The universal system using the numbers one to nine - known as the Hindu-Arabic system - has its roots in the rod bundles used in China from as early as 475 BC. Merchants, scholars, monks and court officials carried these rods, which they whipped out and used like calculators, placing them on boards or on the ground.
By putting one to five rods in various positions, the ancient Chinese invented a notation such that with the knowledge of only nine signs, any number could be expressed. Zero, thought to have been invented by the Hindus of India sometime after 600 AD, was designated much earlier by the Chinese using an empty space among sticks showing other numbers.

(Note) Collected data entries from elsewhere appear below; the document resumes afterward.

(* ===== verification/IOManagerSpec.v ===== *)
(** * Correctness of the I/O event loop

    The invariant that ties the contexts, the kernel's interest list and the
    pending count together, its preservation, and what each operation does with
    the task that waits for an event. *)
From S2P Require Import Prelude Fiber Scheduler IOManager.

Section IOSpec.
Context {C : Type}.
Implicit Types (s : IOManager C) (c : FdContext C) (x : EventContext C).

(** An event context in use holds a scheduler and a fiber or a callback; one
    not in use is empty. *)
Definition ec_ok (used : bool) x : Prop :=
  if used then ec_scheduler x = true
    /\ ((exists f, ec_fiber x = Some f /\ ec_cb x = None) \/ (exists cb, ec_cb x = Some cb /\ ec_fiber x = None))
  else x = EC_empty.

Definition ctx_ok c : Prop :=
  (fc_events c = 0 \/ fc_events c = 1 \/ fc_events c = 4 \/ fc_events c = 5)
  /\ ec_ok (has_event c READ) (fc_read c) /\ ec_ok (has_event c WRITE) (fc_write c).

(** The number of events registered in a context. *)
Definition n_events c : Z :=
  (if has_event c READ then 1 else 0) + (if has_event c WRITE then 1 else 0).

(** What the kernel has for the descriptor of a context at [a]. *)
Definition registration (a : nat) c : option (Z * nat) :=
  if fc_events c =? 0 then None else Some (Z.lor EPOLLET (fc_events c), a).

(** The task waiting in an event context. *)
Definition waiting x : FiberAndThread C :=
  match ec_cb x with Some _ => mkFT (-1) None (ec_cb x) | None => mkFT (-1) (ec_fiber x) None end.

Definition context c (e : Event) : EventContext C :=
  match e with READ => fc_read c | WRITE => fc_write c | NONE => EC_empty end.
(* ===== verification/Ragel.v ===== *)
(** * Ragel machines

    The three parsers of sylar are written as Ragel grammars
    ([src/rl/http11_parser.rl], [src/rl/httpclient_parser.rl], [src/rl/uri.rl]).
    This file has the expressions of the language that they use, the automaton
    an expression stands for, with the actions and priorities embedded in its
    transitions, and its execution on a buffer.

    Ragel makes a deterministic machine of the automaton: a state of it is a set
    of states of the automaton, and a transition carries the actions of all the
    transitions it merges, in the order in which the embedding operators occur in
    the grammar; an action that is embedded more than once is executed once, in
    its first place.  A set of states is a sorted list here, the empty
    list is the error state, and the deterministic machine is never built. *)
From S2P Require Import Prelude.

(** [assert(pe - p == (int)len - (int)off)], with which the parsers begin: the right side
    is a difference of two [int]s. *)
Definition same_distance {S} (len off : Z) : M S unit :=
  let d := s32 len - s32 off in
  if (d <? - 2 ^ 31) || (2 ^ 31 <=? d) then fail (Undef signed_overflow) else sylar_assert (len - off =? d).

(** It holds for a buffer of less than 2^31 bytes and for no longer one. *)
Lemma same_distance_start {S} len (s : S) : 0 <= len ->
  same_distance len 0 s = if len <? 2 ^ 31 then (Ok tt, s) else (Err AssertFail, s).
Proof.
  intros Hl. unfold same_distance. change (s32 0) with 0. rewrite !Z.sub_0_r.
  pose proof (sgn_range 32 len ltac:(lia)) as Hr. fold (s32 len) in Hr.
  destruct (Z.ltb_spec (s32 len) (- 2 ^ 31)); [lia|]. destruct (Z.leb_spec (2 ^ 31) (s32 len)); [lia|]. cbn [orb].
  destruct (Z.ltb_spec len (2 ^ 31)).
  - rewrite s32_small by lia. mstep. by rewrite Z.eqb_refl.
  - mstep. by rewrite (proj2 (Z.eqb_neq _ _)) by lia.
Qed.

(** ** Expressions *)

(** Concatenation, union and repetition; the actions on entering ([>a]), on
    leaving ([%a]) and on the transitions into final states ([@a]); the guarded
    concatenations [r :> s], where the start of [s] takes precedence over going on
    in [r], and [r :>> s], where the end of [s] does.  A character class is the
    set of its characters: the unions and differences of classes are taken on
    the sets. *)
Inductive ragel (A : Type) :=
| Eps
| Chars (p : Z -> bool)
| Cat (r s : ragel A)
| Alt (r s : ragel A)
| Star (r : ragel A)
| Entering (a : A) (r : ragel A)
| Leaving (a : A) (r : ragel A)
| Finishing (a : A) (r : ragel A)
| EntryGuarded (r s : ragel A)
| FinishGuarded (r s : ragel A).
Arguments Eps {A}.
Arguments Chars {A} _.
Arguments Cat {A} _ _.
Arguments Alt {A} _ _.
Arguments Star {A} _.
Arguments Entering {A} _ _.
Arguments Leaving {A} _ _.
Arguments Finishing {A} _ _.
Arguments EntryGuarded {A} _ _.
Arguments FinishGuarded {A} _ _.

Declare Scope ragel_scope.
Delimit Scope ragel_scope with ragel.
Bind Scope ragel_scope with ragel.
Notation "r • s" := (Cat r s) (at level 38, left associativity) : ragel_scope.
Notation "r ∥ s" := (Alt r s) (at level 42, left associativity) : ragel_scope.
#[local] Open Scope ragel_scope.

Section Sugar.
Context {A : Type}.
Implicit Types r : ragel A.

(** A character, a literal, [r?], [r+], [r{n}], [r{n,}], [r{n,m}]. *)
Definition ch (c : Z) : ragel A := Chars (Z.eqb c).
Definition lit (s : list Z) : ragel A := fold_right (fun c r => ch c • r) Eps s.
Definition opt r : ragel A := r ∥ Eps.
Definition plus r : ragel A := r • Star r.
Fixpoint times (n : nat) r : ragel A := match n with O => Eps | S n => r • times n r end.
Definition at_least (n : nat) r : ragel A := times n r • Star r.
Fixpoint at_most (n : nat) r : ragel A := match n with O => Eps | S n => opt (r • at_most n r) end.
Definition between (n m : nat) r : ragel A := times n r • at_most (m - n) r.
Definition alts (rs : list (ragel A)) : ragel A :=
  match rs with [] => Chars (fun _ => false) | r :: rs => fold_left Alt rs r end.

(** Upper and lower case: [/.../i]. *)
Definition ci (c : Z) : ragel A :=
  Chars (fun x => (x =? c) || ((97 <=? c) && (c <=? 122) && (x =? c - 32)) || ((65 <=? c) && (c <=? 90) && (x =? c + 32))).
Definition lit_i (s : list Z) : ragel A := fold_right (fun c r => ci c • r) Eps s.
End Sugar.

(** The character classes that the language defines. *)
Definition in_range (a b c : Z) : bool := (a <=? c) && (c <=? b).
Definition any_char (c : Z) : bool := true.
Definition ascii_char (c : Z) : bool := in_range 0 127 c.
Definition digit_char (c : Z) : bool := in_range 48 57 c.
Definition upper_char (c : Z) : bool := in_range 65 90 c.
Definition lower_char (c : Z) : bool := in_range 97 122 c.
Definition alpha_char (c : Z) : bool := upper_char c || lower_char c.
Definition xdigit_char (c : Z) : bool := digit_char c || in_range 65 70 c || in_range 97 102 c.
Definition cntrl_char (c : Z) : bool := in_range 0 31 c || (c =? 127).
Definition space_char (c : Z) : bool := in_range 9 13 c || (c =? 32).
Definition one_of (cs : list Z) (c : Z) : bool := existsb (Z.eqb c) cs.
Definition but (p q : Z -> bool) (c : Z) : bool := p c && negb (q c).
Definition either (ps : list (Z -> bool)) (c : Z) : bool := existsb (fun p => p c) ps.

(** ** The automaton of an expression *)

Section Automata.
Context {A : Type} `{!EqDecision A}.

(** What is embedded in a transition, or waits in a final state for the
    transitions that leave the machine from it: actions with their places in the
    order, and priorities with their keys. *)
Record embedded := mkEmb { em_acts : list (N * A); em_prios : list (N * Z) }.
Definition no_emb : embedded := mkEmb [] [].

Record transition := mkTrans { t_on : Z -> bool; t_to : N; t_emb : embedded }.

(** The transitions out of the start state, which no transition enters; what it
    leaves with, if it is final; the final states with what they leave with; the
    transitions out of the other states. *)
Record machine := mkMachine {
  mc_start : list transition;
  mc_null : option embedded;
  mc_final : list (N * embedded);
  mc_follow : list (N * list transition)
}.

(** The next state, place in the order of actions, and key of priorities. *)
Record counters := mkCnt { n_state : N; n_ord : N; n_key : N }.

Definition emb_app (e e' : embedded) : embedded :=
  mkEmb (em_acts e ++ em_acts e') (em_prios e ++ em_prios e').
Definition emb_act (n : N) (a : A) (e : embedded) : embedded := mkEmb (em_acts e ++ [(n, a)]) (em_prios e).
Definition emb_prio (k : N) (p : Z) (e : embedded) : embedded := mkEmb (em_acts e) (em_prios e ++ [(k, p)]).
Definition on_emb (f : embedded -> embedded) (t : transition) : transition :=
  mkTrans (t_on t) (t_to t) (f (t_emb t)).

Definition final_emb (m : machine) (q : N) : option embedded :=
  match filter (fun x => fst x = q) (mc_final m) with x :: _ => Some (snd x) | [] => None end.

(** Leaving a machine with [e] by the transitions [ts]. *)
Definition leave_by (e : embedded) (ts : list transition) : list transition := map (on_emb (emb_app e)) ts.

(** From the final states of [m] by the transitions [ts] as well. *)
Definition extend (m : machine) (ts : list transition) : list (N * list transition) :=
  map (fun x => match final_emb m (fst x) with
                | Some e => (fst x, snd x ++ leave_by e ts)
                | None => x
                end) (mc_follow m).

Definition chars_machine (q : N) (p : Z -> bool) : machine :=
  mkMachine [mkTrans p q no_emb] None [(q, no_emb)] [(q, [])].

Definition eps_machine : machine := mkMachine [] (Some no_emb) [] [].

(** A final state of the left machine stays final when the right one takes the
    empty string, and then keeps what it leaves with. *)
Definition cat_machine (m m' : machine) : machine :=
  mkMachine
    (mc_start m ++ match mc_null m with Some e => leave_by e (mc_start m') | None => [] end)
    (match mc_null m, mc_null m' with Some e, Some e' => Some (emb_app e e') | _, _ => None end)
    (match mc_null m' with Some e' => map (fun x => (fst x, emb_app (snd x) e')) (mc_final m) | None => [] end
     ++ mc_final m')
    (extend m (mc_start m') ++ mc_follow m').

Definition alt_machine (m m' : machine) : machine :=
  mkMachine (mc_start m ++ mc_start m')
    (match mc_null m, mc_null m' with
     | Some e, Some e' => Some (emb_app e e')
     | Some e, None => Some e
     | None, n => n
     end)
    (mc_final m ++ mc_final m') (mc_follow m ++ mc_follow m').

Definition star_machine (m : machine) : machine :=
  mkMachine (mc_start m ++ match mc_null m with Some e => leave_by e (mc_start m) | None => [] end)
    (Some (default no_emb (mc_null m))) (mc_final m) (extend m (mc_start m)).

(** An action on entering is executed on leaving when the machine is passed by
    the empty string. *)
Definition at_start (f : embedded -> embedded) (m : machine) : machine :=
  mkMachine (map (on_emb f) (mc_start m)) (f <$> mc_null m) (mc_final m) (mc_follow m).
(** The parser is what [http_parser.cc] relies on. *)
#[export] Instance request_automaton_laws memory : @RequestAutomatonLaws http_parser (request_automaton memory).
Proof.
  constructor; cbn.
  - intros x s x' evs n. unfold http_parser_execute. destruct (Z.eqb_spec (Z.of_nat (length s)) 0) as [E|E].
    { intros [= _ _ <-]. lia. }
    mstep. destruct (0 <=? Z.of_nat (length s)) eqn:E0; [|lia]. mstep.
    rewrite same_distance_start by lia. destruct (Z.of_nat (length s) <? 2 ^ 31); [|intros [= _ _ <-]; lia].
    destruct (exec _ _ _ _ _ _) as [[[S' q]|f] [x1 es]] eqn:Ex; [|intros [= _ _ <-]; lia].
    pose proof (exec_nread _ _ _ _ _ _ _ _ _ Ex) as Hn. cbn [fst nread reset_marks] in Hn.
    apply exec_bound in Ex. rewrite length_drop in Ex. mstep.
    destruct (q <=? Z.of_nat (length s)) eqn:E1; [|intros [= _ _ <-]; lia]. mstep.
    repeat match goal with |- context [(if ?b then _ else _) (_, _)] =>
      destruct b; [|intros [= _ _ <-]; lia]; cbn [fst snd] end.
    intros [= _ _ <-]. cbn [nread set_nread]. destruct (http_parser_has_error x1); cbn [nread set_cs]; lia.
  - intros x Hx. unfold http_parser_finish. by rewrite Hx.
Qed.

(** C36: whatever the bytes of a buffer of less than 2^31, and whatever state a parser is in
    whose [body_start] is within the buffer (as after [http_parser_init]),
    [http_parser_execute] on the whole buffer comes to an end within all its assertions:
    it consumes at most the bytes of the buffer, leaves [body_start] within it, so that
    the parser can be called again on a buffer that is not shorter, and a parser in the
    error state stays in it and consumes nothing.  A buffer of 2^31 bytes or more
    always fails an assertion: see [http_parser_execute_large]. *)
Theorem http_parser_execute_safe buffer x :
  Z.of_nat (length buffer) < 2 ^ 31 -> 0 <= body_start x <= Z.of_nat (length buffer) ->
  exists n x' evs, http_parser_execute buffer 0 (x, []) = (Ok n, (x', evs))
    /\ 0 <= n <= Z.of_nat (length buffer) /\ 0 <= body_start x' <= Z.of_nat (length buffer)
    /\ uri_relaxed x' = uri_relaxed x
    /\ (http_parser_has_error x = true -> buffer <> [] -> n = 0 /\ http_parser_has_error x' = true).
Proof.
  intros Hl Hb. destruct buffer as [|c s] eqn:E.
  { exists 0, x, []. split; [done|]. cbn [length] in *. split_and!; try (done || lia). }
  destruct (execute_run (c :: s) Hl x [] ltac:(done) Hb) as (S' & q & [x1 evs] & Ex & Hq & Hcs & Hrel & Hb' & Hrun).
  cbn [fst snd] in *. eexists q, _, evs. split; [exact Hrun|]. split; [done|].
  split; [by destruct (http_parser_has_error x1)|]. split; [by destruct (http_parser_has_error x1)|].
  intros Herr _. unfold http_parser_has_error in Herr. apply bool_decide_eq_true in Herr. rewrite Herr in *.
  cbn [exec] in Ex. injection Ex as <- <- <-. split; [done|].
  unfold http_parser_has_error. cbn [cs reset_marks]. rewrite Herr. cbn [set_nread set_cs cs]. by rewrite bool_decide_eq_true_2.
Qed.
(* ===== verification/AddressText.v ===== *)
(** * Printing, comparing and enumerating addresses ([src/src/address.cc])

    The memory of a socket address as the comparison operators see it, the text of
    IPv6 addresses, the families' names, and the enumeration of the interfaces of
    the machine.  What [getifaddrs] returns is an argument. *)
From Stdlib Require Import Ascii String Sorted.
From S2P Require Import Prelude CString Endian Address AddressSpec.

#[local] Open Scope string_scope.
#[local] Open Scope list_scope.
#[local] Open Scope Z_scope.

(** ** Text *)

(** Hexadecimal digits as [std::hex] writes them; 8 are enough for an [int]. *)
Definition hex_char (d : Z) : Z := if d <? 10 then 48 + d else 87 + d.

Fixpoint hex_go (fuel : nat) (n : Z) (acc : bytes) : bytes :=
  match fuel with
  | O => acc
  | S fuel =>
      let acc := hex_char (n mod 16) :: acc in
      if n / 16 =? 0 then acc else hex_go fuel (n / 16) acc
  end.

Definition hex (n : Z) : bytes := hex_go 8 n [].

Section Host.
Variable host : endian.
Abbreviation hton16 := (byteswapOnLittleEndian host uint16_t).

(** [s6_addr] read as an array of [uint16_t]. *)
Fixpoint words (s : bytes) : list Z :=
  match s with
  | b0 :: b1 :: s => of_mem host uint16_t [b0; b1] :: words s
  | _ => []
  end.

(** [src/src/address.cc:453-472 IPv6Address::insert]
    The loop: [prev] is [addr[i - 1]], none when [i] is 0; the text and
    [used_zeros] at the end. *)
Fixpoint insert_loop (prev : option Z) (used_zeros : bool) (addr : list Z) : bytes * bool :=
  match addr with
  | [] => ([], used_zeros)
  | w :: addr =>
      if (w =? 0) && negb used_zeros then insert_loop (Some w) used_zeros addr else
      let zeros := match prev with Some p => (p =? 0) && negb used_zeros | None => false end in
      let '(rest, used) := insert_loop (Some w) (used_zeros || zeros) addr in
      ((if zeros then str ":" else []) ++ match prev with Some _ => str ":" | None => [] end
       ++ hex (hton16 w) ++ rest, used)
  end.

(** [src/src/address.cc:442-481 IPv6Address::insert] *)
Definition IPv6Address_insert (a : sockaddr_in6) : bytes :=
  let addr := words (sin6_addr a) in
  let '(text, used_zeros) := insert_loop None false addr in
  str "[" ++ text ++ (if negb used_zeros && (nth 7 addr 0 =? 0) then str "::" else [])
  ++ str "]:" ++ dec (hton16 (sin6_port a)).

(** [src/src/address.cc:125-125 Address::getFamily] *)
Definition Address_getFamily (a : Address) : Z :=
  match a with
  | AddrV4 a => sin_family a
  | AddrV6 a => sin6_family a
  | AddrUnix a => sun_family a
  | AddrUnknown f _ => f
  end.

(** [src/src/address.cc:128-136 Address::getFamilyToString] *)
Definition getFamilyToString (a : Address) : bytes :=
  let family := Address_getFamily a in
  if family =? AF_INET then str "IPv4" else if family =? AF_INET6 then str "IPv6"
  else if family =? AF_UNIX then str "UNIX" else str "Unknown(" ++ dec family ++ str ")".

(** [src/src/address.cc:607-611 UnknowAddress::insert] *)
Definition UnknowAddress_insert (family : Z) : bytes := str "[UnknowAddress family = " ++ dec family ++ str "]".

(** [src/src/address.cc:138-143 Address::toString] *)
Definition Address_toString (a : Address) : bytes :=
  match a with
  | AddrV4 a => IPv4Address_insert host a
  | AddrV6 a => IPv6Address_insert a
  | AddrUnix a => UnixAddress_insert a
  | AddrUnknown f _ => UnknowAddress_insert f
  end.

(** ** Comparison *)

(** The object [getAddr] points to, byte by byte. *)
Definition addr_memory (a : Address) : bytes :=
  match a with
  | AddrV4 a => mem_of host uint16_t (sin_family a) ++ mem_of host uint16_t (sin_port a)
                ++ mem_of host uint32_t (sin_addr a) ++ sin_zero a
  | AddrV6 a => mem_of host uint16_t (sin6_family a) ++ mem_of host uint16_t (sin6_port a)
                ++ mem_of host uint32_t (sin6_flowinfo a) ++ sin6_addr a ++ mem_of host uint32_t (sin6_scope a)
  | AddrUnix a => mem_of host uint16_t (sun_family a) ++ sun_path a
  | AddrUnknown f d => mem_of host uint16_t f ++ d
  end.

(** [src/src/address.cc:343-343 IPv4Address::getAddrLen]
    With lines 440, 576 and 605, the other classes. *)
Definition getAddrLen (a : Address) : Z :=
  match a with
  | AddrV4 _ => 16
  | AddrV6 _ => 28
  | AddrUnix a => m_length a
  | AddrUnknown _ _ => 16
  end.

(** [src/src/address.cc:578-578 UnixAddress::setAddrLen] *)
Definition setAddrLen (v : Z) (a : UnixAddress) : UnixAddress := mkUn (sun_family a) (sun_path a) (u32 v).
End Host.

(** The sign of [memcmp] on the bytes compared. *)
Fixpoint bytecmp (a b : bytes) : Z :=
  match a, b with
  | x :: a, y :: b => if x <? y then -1 else if y <? x then 1 else bytecmp a b
  | _, _ => 0
  end.

Definition memcmp (a b : bytes) (n : Z) : result Z :=
  if (Z.of_nat (length a) <? n) || (Z.of_nat (length b) <? n) then Err (Undef out_of_bounds)
  else Ok (bytecmp (take (Z.to_nat n) a) (take (Z.to_nat n) b)).

(** An address object: where its [sockaddr] is, and the address. *)
Definition AddressAt : Type := Z * Address.

(** [src/src/address.cc:172-188 Address::operator<] *)
Definition Address_lt (host : endian) (a b : AddressAt) : result bool :=
  let minlen := Z.min (getAddrLen a.2) (getAddrLen b.2) in
  match memcmp (addr_memory host a.2) (addr_memory host b.2) minlen with
  | Err e => Err e
  | Ok result =>
      Ok (if result <? 0 then true else if result >? 0 then false else if a.1 <? b.1 then true else false)
  end.

(** [src/src/address.cc:190-194 Address::operator==] *)
Definition Address_eqb (host : endian) (a b : Address) : result bool :=
  if getAddrLen a =? getAddrLen b then
    match memcmp (addr_memory host a) (addr_memory host b) (getAddrLen a) with
    | Err e => Err e
    | Ok result => Ok (result =? 0)
    end
  else Ok false.

(** [src/src/address.cc:196-196 Address::operator!=] *)
Definition Address_neqb (host : endian) (a b : Address) : result bool :=
  match Address_eqb host a b with Ok r => Ok (negb r) | Err e => Err e end.

(** ** Interfaces *)

Definition family_of (a : sockaddr) : Z :=
  match a with SA_in a => sin_family a | SA_in6 a => sin6_family a | SA_other f _ => f end.

(** What [getifaddrs] says of one address of an interface; both pointers may be
    null. *)
Record ifaddrs := mkIf { ifa_name : bytes; ifa_addr : option sockaddr; ifa_netmask : option sockaddr }.

(** [std::multimap::insert]: behind the entries whose key is not greater. *)
Fixpoint multimap_insert {V} (k : bytes) (v : V) (m : list (bytes * V)) : list (bytes * V) :=
  match m with
  | [] => [(k, v)]
  | (k', v') :: m' => if lexlt k k' then (k, v) :: m else (k', v') :: multimap_insert k v m'
  end.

The rods were readily available to foreigners. The system was picked up by traders and travelers on the Silk Road during the Tang Dynasty, between the 5th and 9th century. The earliest known text on arithmetic based on the current Hindu-Arabic numerical system was written by an Arab, Muhammad Musa al-Khwarizmi, in AD 825, but the earliest Chinese treatise on the rod numerals and procedures for multiplication and division - the sun zi suanjing - "Nine Chapters of the Mathematical Art" was written in China about the similar rod-based concept some 700 years earlier.
By the 13th Century, the Chinese were solving very advanced problems with the rods, including equations with four unknowns. By some reason the Chinese did not however transfer the rod numeral system into a written system, which would have been identical with the Hindu-Arabic numeral system used today. The death knell for the bundles of rods came in the 16th Century with the invention of the abacus, which cut calculation times but sacrificed complexity for rote-learned methods.
Because of this, step-by-step reasoning was lost, Ms Lam said. "When the rods fell into disuse, mathematicians lost the ability to calculate advanced equations and mathematics declined."
When Dr Lam compared the procedures in both, she found, to her astonishment, that they were identical. "They could not have developed the same systems by sheer coincidence". The research work has taken 30 years.
Ms Lam will be presented with one of the highest accolades in her field, the Kenneth O. May medal from the IHCM at a mathematics congress in Beijing in August 2002.